O GLOBO – 29/09/2018

MARCELO ADNET

Era meu dia de relativa folga, já que só começaria a trabalhar à tarde. Dormir com qualidade é raridade e conferir o celular pela manhã, uma cotidiana ansiedade. Quando levanto pra ir ao ao banheiro de manhãzinha, verifico minhas mensagens e volto a dormir, se assim for possível. E anteontem não deu. Esfreguei os olhos e vi uma montagem com meu rosto ao fundo, acompanhada de um texto que, entre grosserias, diz que produzi um áudio imitando o candidato que está internado no hospital a fim de incriminá-lo.

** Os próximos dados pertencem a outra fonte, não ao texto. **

Lemma resubmit_request_spec (s : frame) :
  resubmit_request h s =
    match submission_error (reload_task_schedule h (name (self s))) with
    | Some ex => (Raise ex, after [reload_request (name (self s))] s)
    | None =>
        (Ok tt, after (reload_request (name (self s))
                         :: submission_messages (reload_task_schedule h (name (self s)))) s)
    end.
Proof.
  destruct s as [d [rows l]].
  unfold resubmit_request, submission_messages, submission_error, after,
    bind, get_self, emit, modify, lift, raise, record_event; cbn.
  destruct (reload_task_schedule h (name d)) as [[ | n | r] | e]; cbn;
    try reflexivity.
  - destruct n; reflexivity.
  - destruct (String.eqb r ""); cbn; [reflexivity|].
    destruct (startswith "Exception while connecting" r); cbn; [reflexivity|].
    now rewrite <- !app_assoc.
Qed.

Lemma submission_messages_no_request (reply : result value) :
  forallb (fun e => negb (is_request e)) (submission_messages reply) = true.
Proof.
  unfold submission_messages. now destruct (submission_error reply).
Qed.

Lemma cancel_schedule_spec (s : frame) :
  cancel_schedule h s =
    match cancel_task_schedule h (name (self s)) with
    | Ok response =>
        let message := "Request = Cancel Task Schedule." ++ newline
                       ++ "Response from BTU Scheduler: " ++ py_str response in
        (Ok tt,
         {| self := set_redis_job_id "" (self s);
            env := env (after [cancel_request (name (self s));
                               print message; msgprint message] s) |})
    | Raise ex => (Raise ex, after [cancel_request (name (self s))] s)
    end.
Proof.
  destruct s as [d [rows l]].
  unfold cancel_schedule, after, bind, get_self, emit, modify, lift,
    on_self, record_event; cbn.
  destruct (cancel_task_schedule h (name d)) as [response | ex]; cbn;
    [|reflexivity].
  now rewrite <- !app_assoc.
Qed.

End Save_hook.

(** ** The hooks that run before [before_save] *)

Section Validation_hooks.

Variable h : host.

Lemma store_cron_string_spec (s : frame) :
  store_cron_string h s =
    match schedule_to_cron_string h (self s) with
    | Ok c => (Ok tt, {| self := set_cron_string c (self s); env := env s |})
    | Raise e => (Raise e, s)
    end.
Proof.
  unfold store_cron_string, bind, get_self, lift, on_self, modify.
  now destruct (schedule_to_cron_string h (self s)).
Qed.

(** A check that passes lets the rest of the method run on the same
    frame; one that raises ends it there. *)
Lemma lift_check {A : Type} (r : result unit) (k : M frame A) (s : frame) :
  bind (lift r) (fun _ => k) s =
    match r with Ok _ => k s | Raise e => (Raise e, s) end.
Proof. unfold bind, lift. now destruct r. Qed.

Lemma same_record_refl (s : frame) : same_record s s.
Proof. repeat split. Qed.

Lemma same_record_trans (s1 s2 s3 : frame) :
  same_record s1 s2 -> same_record s2 s3 -> same_record s1 s3.
Proof.
  unfold same_record. intros (A1 & A2 & A3 & A4 & A5) (B1 & B2 & B3 & B4 & B5).
  repeat split; congruence.
Qed.

Lemma before_validate_same_record (s : frame) :
  same_record s (snd (before_validate h s)).
Proof.
  destruct s as [d w].
  unfold before_validate, bind, get_self, lift, on_self, modify, ret; cbn.
  destruct (task_desc_short h (task d)) as [desc | e]; cbn;
    [|apply same_record_refl].
  destruct (truthy (cron_string d)); cbn;
    [destruct (get_description h (cron_string d)); cbn|];
    destruct (String.eqb (run_frequency d) "Cron Style"),
             (String.eqb (run_frequency d) "Hourly"),
             (String.eqb (run_frequency d) "Daily"); cbn;
    repeat split.
Qed.

Lemma same_record_check (r : result unit) (k : M frame unit) (s : frame) :
  same_record s (snd (k s)) ->
  same_record s (snd (bind (lift r) (fun _ => k) s)).
Proof.
  intros K. rewrite lift_check. destruct r; [exact K|apply same_record_refl].
Qed.

Lemma same_record_store (s : frame) :
  same_record s (snd (store_cron_string h s)).
Proof.
  rewrite store_cron_string_spec.
  destruct (schedule_to_cron_string h (self s)); repeat split.
Qed.

Lemma validate_same_record (s : frame) :
  same_record s (snd (validate h s)).
Proof.
  unfold validate. rewrite (bind_ok get_self _ s s (self s)) by reflexivity.
  repeat match goal with
  | |- context [if String.eqb ?a ?b then _ else _] =>
      destruct (String.eqb a b)
  end;
  repeat apply same_record_check;
  try apply same_record_store;
  try apply same_record_refl.
  unfold bind, lift, ret.
  destruct (validate_cron_string h (py_str (cron_string (self s))) None);
    apply same_record_refl.
Qed.

End Validation_hooks.

(** ** Saving a schedule *)

Section Saving.

Variable h : host.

Essa mentira,fabricada talvez pelo fato de eu fazer um tutorial de imitações de todos os principais candidatos à Presidência, não é novidade no meu dia a dia, dado o tom histérico que muitos adotaram nas redes sociais. Confesso que estou estranhamente acostumado a essa dinâmica tóxica. Mas os mais de 20 mil compartilhamentos desta publicação, fora as que surgiam e seespalhavamapartirdali,criaram a necessidade de um posicionamento da minha parte. A narrativa da minha própria vida era manipulada e distorcida, criando um personagem odioso, cuja opinião deve ser desmerecida. Os xingamentos se somavam a ameaças e se multiplicavam em bullying, assédio e desrespeito. Notei que ainda estava no banheiro, mas já havia me tornado, segundo postagens e comentários, um “bandido, vagabundo, imundo, imbecil, safado, sem vergonha”, além de outros adjetivos impublicáveis. E isso não é nada comparado às ameaças físicas que leio até o presente momento. Acredito que a maioria destas não se concretizariam no mundo real. Pois recebo carinho e respeito de quase todos quando compro cebola e batata no mercado em que se anuncia no microfone a promoção do momento. Mas nós, cariocas, sabemos que a violência política existe e mata. Eu deixava essas coisas passarem, mas a cavalgante perseguição e criminalização de cidadãos precisa ser combatida por todos nós, pois nosso silêncio é passaporte para que o Brasil se concretize como o palco de uma vergonha internacional. Não falo de candidatos ou partidos, mas de nossa capacidade como sociedade civil. Do direito de se expressar, questionar, debater e inclusive errar, sem que para isso seja necessário xingar, ameaçar ou cometer qualquer crime. Criou-se um ambiente tão tóxico que esquecemos que qualquer manifestação democrática é válida. Bato palma para quem ousa opinar em uma sociedade que persegue quem o faz. Leio que “artistas não devem dar opinião política, pois são desqualificados para tal”. Mas quem deve então? Arquitetos, engenheiros, motoristas, comerciantes, filósofos? Pra mim é simples: todos que quiserem podem e devem opinar. Assim como está resguardado o direito de quem não quer falar nada. No fim das contas, para mim foi melhor perder o dia, o sono e aguentar a enxurrada do que me encolher e sofrer em silêncio. Vejo surgir uma primavera multicolorida de posicionamentos e opiniões e isso é ótimo. Não podemos nos calar.